Your goal – Transcribe exactly the line that contains "unfold hit_update in" and every line after it to the end of the entries, and nothing more.

■ ■ ■ ■ ■

(** On a flat markup, an update of a name free of pattern syntax with a
    content that is not empty and has no [}], no [$] and no opener, and with a
    colour that is not empty, keeps the term list in step with the markup:
    the list it leaves is the one the extraction gives for the new markup and
    the new colour map, so saving and opening again shows the same state. *)
Theorem update_keeps_in_sync (ps : list piece) (st : State) (X c col : str) :
  flat ps = true -> latex st = unparse ps -> in_sync st ->
  plain X = true -> editable c = true -> nonempty col = true ->
  exists st', handleUpdateTerm st X c col = Some st'
              /\ terms st' = parseTermsFromLatex (latex st') (colorMap st')
              /\ reopened st' = st'.
Proof.
  intros F L Y PX Ec Ecol.
  apply editable_wf in Ec as (E1 & E2 & E3 & E4).
  rewrite (handleUpdateTerm_flat ps st F L X c col PX E4).
  eexists. split; [reflexivity|].
  assert (G : in_sync {| latex := unparse (map (set_content X c) ps);
                         colorMap := <[X := col]> (colorMap st);
                         terms := map (fun t => if decide (name t = X)
                                                then {| name := name t; content := c;
                                                        color := col |}
                                                else t) (terms st) |}).
  { unfold in_sync. cbn [terms latex colorMap].
    rewrite parse_flat_terms by now apply flat_set_content.
    rewrite annotations_set_content by exact E1.
    rewrite Y, L, parse_flat_terms by exact F.
    now apply update_colorize. }
  split; [exact G|]. now apply in_sync_reopened.
Qed.

Lemma update_keeps_in_sync_witness :
  exists st',
    handleUpdateTerm (handleLatexChange initial (unparse sample))
                     (lit "a") (lit "w") (lit "#000000") = Some st'
    /\ terms st' = parseTermsFromLatex (latex st') (colorMap st')
    /\ reopened st' = st'.
Proof.
  apply (update_keeps_in_sync sample); reflexivity.
Defined.

(** On a flat markup, the removal of a name free of pattern syntax keeps the
    names and the contents of the term list in step with the markup, and
    leaves no entry of that name in the colour map. *)
Theorem remove_keeps_outline (ps : list piece) (st : State) (X : str) :
  flat ps = true -> latex st = unparse ps ->
  outline (terms st) = outline (parseTermsFromLatex (latex st) (colorMap st)) ->
  plain X = true ->
  exists st', handleRemoveTerm st X = Some st'
              /\ outline (terms st')
                 = outline (parseTermsFromLatex (latex st') (colorMap st'))
              /\ colorMap st' !! X = None.
Proof.
  intros F L Y PX. rewrite (handleRemoveTerm_flat ps st F L X PX).
  eexists. split; [reflexivity|]. cbn [terms latex colorMap]. split.
  - rewrite outline_filter, Y, L, !parse_flat by (try apply flat_strip; exact F).
    now rewrite annotations_strip.
  - apply lookup_delete_eq.
Qed.

Lemma remove_keeps_outline_witness :
  exists st',
    handleRemoveTerm (handleLatexChange initial (unparse sample)) (lit "a") = Some st'
    /\ outline (terms st') = outline (parseTermsFromLatex (latex st') (colorMap st'))
    /\ colorMap st' !! lit "a" = None.
Proof.
  apply (remove_keeps_outline sample); reflexivity.
Defined.

(** ** How the edits compose *)


(** On a flat markup, two updates of the same name in a row, the first with
    a content that can stand in the markup, leave the state that the second
    one alone leaves: markup, colour map and term list. *)
Theorem update_twice (ps : list piece) (st : State) (X c1 col1 c2 col2 : str) :
  flat ps = true -> latex st = unparse ps ->
  plain X = true -> editable c1 = true -> no_char "$" c2 = true ->
  handleUpdateTerm st X c1 col1 ≫= (fun s => handleUpdateTerm s X c2 col2)
  = handleUpdateTerm st X c2 col2
  /\ is_Some (handleUpdateTerm st X c2 col2).
Proof.
  intros F L PX E1 D2. apply editable_wf in E1 as (N1 & B1 & C1 & D1).
  rewrite (handleUpdateTerm_flat ps st F L X c1 col1 PX D1).
  rewrite (handleUpdateTerm_flat ps st F L X c2 col2 PX D2).
  split; [|eexists; reflexivity]. cbn [mbind option_bind].
  rewrite handleUpdateTerm_pieces by (try apply flat_set_content; assumption).
  cbn [terms latex colorMap]. f_equal. f_equal.
  - rewrite map_map. f_equal. apply map_ext. intros p. now apply set_content_twice.
  - apply insert_insert_eq.
  - rewrite map_map. apply map_ext. intros t.
    destruct (decide (name t = X)) as [E|D]; cbn [name].
    + now rewrite decide_True by exact E.
    + now rewrite decide_False by exact D.
Qed.

Lemma update_twice_witness :
  let st := handleLatexChange initial (unparse sample) in
  handleUpdateTerm st (lit "a") (lit "u") (lit "#ef4444")
    ≫= (fun s => handleUpdateTerm s (lit "a") (lit "w") (lit "#000000"))
  = handleUpdateTerm st (lit "a") (lit "w") (lit "#000000")
  /\ is_Some (handleUpdateTerm st (lit "a") (lit "w") (lit "#000000")).
Proof.
  apply (update_twice sample); reflexivity.
Defined.

(** On a flat markup, the updates of two different names commute: either
    order leaves the same markup, colour map and term list. *)
Theorem updates_commute (ps : list piece) (st : State) (X c col Y d col' : str) :
  flat ps = true -> latex st = unparse ps ->
  plain X = true -> plain Y = true -> X <> Y ->
  editable c = true -> editable d = true ->
  handleUpdateTerm st X c col ≫= (fun s => handleUpdateTerm s Y d col')
  = handleUpdateTerm st Y d col' ≫= (fun s => handleUpdateTerm s X c col)
  /\ is_Some (handleUpdateTerm st X c col ≫= (fun s => handleUpdateTerm s Y d col')).
Proof.
  intros F L PX PY D Ec Ed.
  apply editable_wf in Ec as (Nc & Bc & Cc & Dc).
  apply editable_wf in Ed as (Nd & Bd & Cd & Dd).
  rewrite (handleUpdateTerm_flat ps st F L X c col PX Dc).
  rewrite (handleUpdateTerm_flat ps st F L Y d col' PY Dd).
  cbn [mbind option_bind].
  rewrite !handleUpdateTerm_pieces by (try apply flat_set_content; assumption).
  split; [|eexists; reflexivity].
  cbn [terms latex colorMap]. f_equal. f_equal.
  - rewrite !map_map. f_equal. apply map_ext. intros p. now apply set_content_comm.
  - apply insert_insert_ne. congruence.
  - rewrite !map_map. apply map_ext. intros t.
    repeat (case_decide; cbn [name] in * ); congruence.
Qed.

Lemma updates_commute_witness :
  let st := handleLatexChange initial (unparse sample) in
  handleUpdateTerm st (lit "a") (lit "u") (lit "#ef4444")
    ≫= (fun s => handleUpdateTerm s (lit "b") (lit "w") (lit "#000000"))
  = handleUpdateTerm st (lit "b") (lit "w") (lit "#000000")
      ≫= (fun s => handleUpdateTerm s (lit "a") (lit "u") (lit "#ef4444"))
  /\ is_Some (handleUpdateTerm st (lit "a") (lit "u") (lit "#ef4444")
                ≫= (fun s => handleUpdateTerm s (lit "b") (lit "w") (lit "#000000"))).
Proof.
  apply (updates_commute sample); try reflexivity. discriminate.
Defined.



(** ** An annotation whose content was emptied *)

Lemma update_empty_rewritten (N M : str) :
  plain N = true ->
  updateTermLatex N [] M = Some (rewritten (update_regex N) (annotation N []) 0 M).
Proof.
  intros HN. unfold updateTermLatex. rewrite compile_update by assumption. f_equal.
  unfold replace_str, rewritten, tokens. f_equal. apply map_ext. intros [c|m]; [reflexivity|].
  apply expand_plain. change (no_char "$" (lit "\clr{" ++ N ++ lit "}{}") = true).
  rewrite !no_char_app, (plain_no_char "$" N) by done. reflexivity.
Qed.

(** Whatever the markup, once [handleUpdateTerm] has given the annotations
    of a name free of pattern syntax an empty content, neither a further
    update nor the removal of that name changes the markup any more: the
    patterns of both ask for a content of one character at least. *)
Theorem emptied_term_is_out_of_reach (M N : str) :
  plain N = true ->
  exists R, updateTermLatex N [] M = Some R
            /\ (forall c', updateTermLatex N c' R = Some R)
            /\ removeTermLatex N R = Some R.
Proof.
  intros HN. rewrite (update_empty_rewritten N M HN).
  eexists. split; [reflexivity|].
  set (R := rewritten _ _ 0 M).
  assert (Hno : forall u c rest, c <> [] -> no_char "}" c = true ->
                                 R <> u ++ annotation N c ++ rest).
  { intros u c rest Hc Nc E.
    pose proof (rewritten_no_occurrence N HN (length M) M (Nat.le_refl _) 0 u _ E) as O.
    unfold occurs in O.
    rewrite (exec_update_annotation N HN) in O
      by (try assumption; now apply (plain_no_char "}" N)).
    unfold hit_update in O. rewrite decide_True in O by reflexivity.
    now destruct c. }
  split.
  - intros c'. now apply (unknown_plain_name_noop N HN R c').
  - now apply (unknown_plain_name_noop N HN R []).
Qed.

■ ■ ■ ■ ■

Result –
    unfold hit_update in O. rewrite decide_True in O by reflexivity.
    now destruct c. }
  split.
  - intros c'. now apply (unknown_plain_name_noop N HN R c').
  - now apply (unknown_plain_name_noop N HN R []).
Qed.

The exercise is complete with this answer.